He thrives on Chappie


----------



## Muttly (Oct 1, 2014)

mrs phas said:


> "According to European law, 'meat and *animal derivatives*' is defined as "All the fleshy parts of slaughtered warm-blooded land animals, fresh or preserved by appropriate treatment, and all products and *derivatives* of the processing of the carcass or parts of the carcass of warm-blooded land animals".
> 
> As a raw feeder, deemed by many to be the best you can feed any dog, i feed derivitives
> my dogs have entrails, hearts, feet,heads complete with teeth/ beaks, trachia, lungs, whole prey, sometimes in fur /feather, whole carcass, bones, including marrow bones
> ...


So why has 'derivatives' got such a bad rep?
Is it because to get the real benefit of them, they need to be fed whole or in their original state? So mushed up together may not have much benefit?


----------



## Siskin (Nov 13, 2012)

mrs phas said:


> "According to European law, 'meat and *animal derivatives*' is defined as "All the fleshy parts of slaughtered warm-blooded land animals, fresh or preserved by appropriate treatment, and all products and *derivatives* of the processing of the carcass or parts of the carcass of warm-blooded land animals".
> 
> As a raw feeder, deemed by many to be the best you can feed any dog, i feed derivitives
> my dogs have entrails, hearts, feet,heads complete with teeth/ beaks, trachia, lungs, whole prey, sometimes in fur /feather, whole carcass, bones, including marrow bones
> ...


As a raw feeder you are no doubt very selective over the derivatives that you use whereas in cheap dog foods I doubt they are too picky about what goes in.

Personally I will not feed my dogs with a kibble that mentions derivatives whether from animal or vegetable source


----------



## Sarah1983 (Nov 2, 2011)

It's dire. Spencer was on it when we got him and I used it again at one point, never ever again. He reeked, his coat and skin were awful and it made him hyper as hell and an absolute nightmare to live with. I'd choose pretty much anything over Wagg personally. I find Harringtons also has the exact same effects on Spen.


----------



## Dogloverlou (Dec 8, 2013)

If you want to feed a budget food, readily available in super markets, then I'd go for Harringtons.
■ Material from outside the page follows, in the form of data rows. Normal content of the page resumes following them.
(** ** Properties *)

(** C31: A CONNECT exchange negotiates at most three times and cleans up.  It writes
    at most four requests, on the one connection; the first carries no
    credentials of the configuration, only the client's own header when
    authentication is off.  At most one session is started; it is closed once,
    after everything else, however the exchange ends, and left closed.  The
    tunnel stands exactly if all answers were 407 up to a last one of success,
    a refusal is reported with the status of the last answer, and the mechanism
    is reported only on success. *)
Theorem connect_exchange_sound :
  let '(x, reported) := sendUpstreamConnect md5hex NewNegotiateMessage NewAuthenticateMessage nc cnonce cfg target
    passthroughAuth kerberosCandidate sspiCandidate kerberosFactory sspiFactory answer "" in
  (writes (xEffects x) <= 4)%nat /\
  head (xEffects x) = Some (Wrote (if (length (UpstreamAuth.Ua.upstreamAuthModes (effectiveUpstreamAuth cfg)) =? 0)%nat
                                   then passthroughAuth else "")) /\
  paired (xEffects x) /\ (forall s, xSession x = Some s -> closed s = true) /\
  (fromAnswer (xErr x) = true ->
     exists k, (k <= 3)%nat /\ writes (xEffects x) = Datatypes.S k /\ explained answer 0 k (xErr x)) /\
  (reported <> None <-> xErr x = None).
Proof.
  unfold sendUpstreamConnect. destruct (attempt_fresh 3 0 0 "" "") as (Hp & Hs & Hw & He).
  split_and!; [done| |done|done|done|by destruct (xErr _)].
  cbn [Cn.attempt after xEffects]. unfold header, upstreamProxyAuthHeader. cbn [app head].
  destruct (length _ =? 0)%nat; [done|]. by case_match.
Qed.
They even do a grain free version now.


----------



## anachronism (Jan 30, 2014)

Muttly said:


> So why has 'derivatives' got such a bad rep?
> Is it because to get the real benefit of them, they need to be fed whole or in their original state? So mushed up together may not have much benefit?


I think it is because its stuff humans wouldnt eat so baulk at them when actually, a carnivore would be eating those as part of whole prey


----------



## picaresque (Jun 25, 2009)

Lilylass said:


> Sorry wouldn't touch it with a bargepole!
> 
> *Plenty of much better budget foods eg Skinners but only Duck & Rice, Salmon & Rice or Turkey & Rice or Harrington's*
> 
> ...


These options are at least twice the price of Wagg. Not necessarily a problem for the OP (presuming they could afford the purchase price of a French Bulldog) but when we're talking tight budgets it can make all the difference.


----------



## Sarah1983 (Nov 2, 2011)

I'd actually go with supermarket own brand over Wagg given my experiences. And did so when finances were tight a few months ago, Spen was on Morrisons own dog food for a few months.


----------



## anachronism (Jan 30, 2014)

CSJ is a good budget food. I put my dog on a food that gets great reviews that is perfect on paper and it made him ill, he lost condition on raw, yet looks amazing on That'll do from CSJ that is £12.60 for 15kg!


----------



## mrs phas (Apr 6, 2014)

Dogloverlou said:


> If you want to feed a budget food, readily available in super markets, then I'd go for Harringtons. They even do a grain free version now.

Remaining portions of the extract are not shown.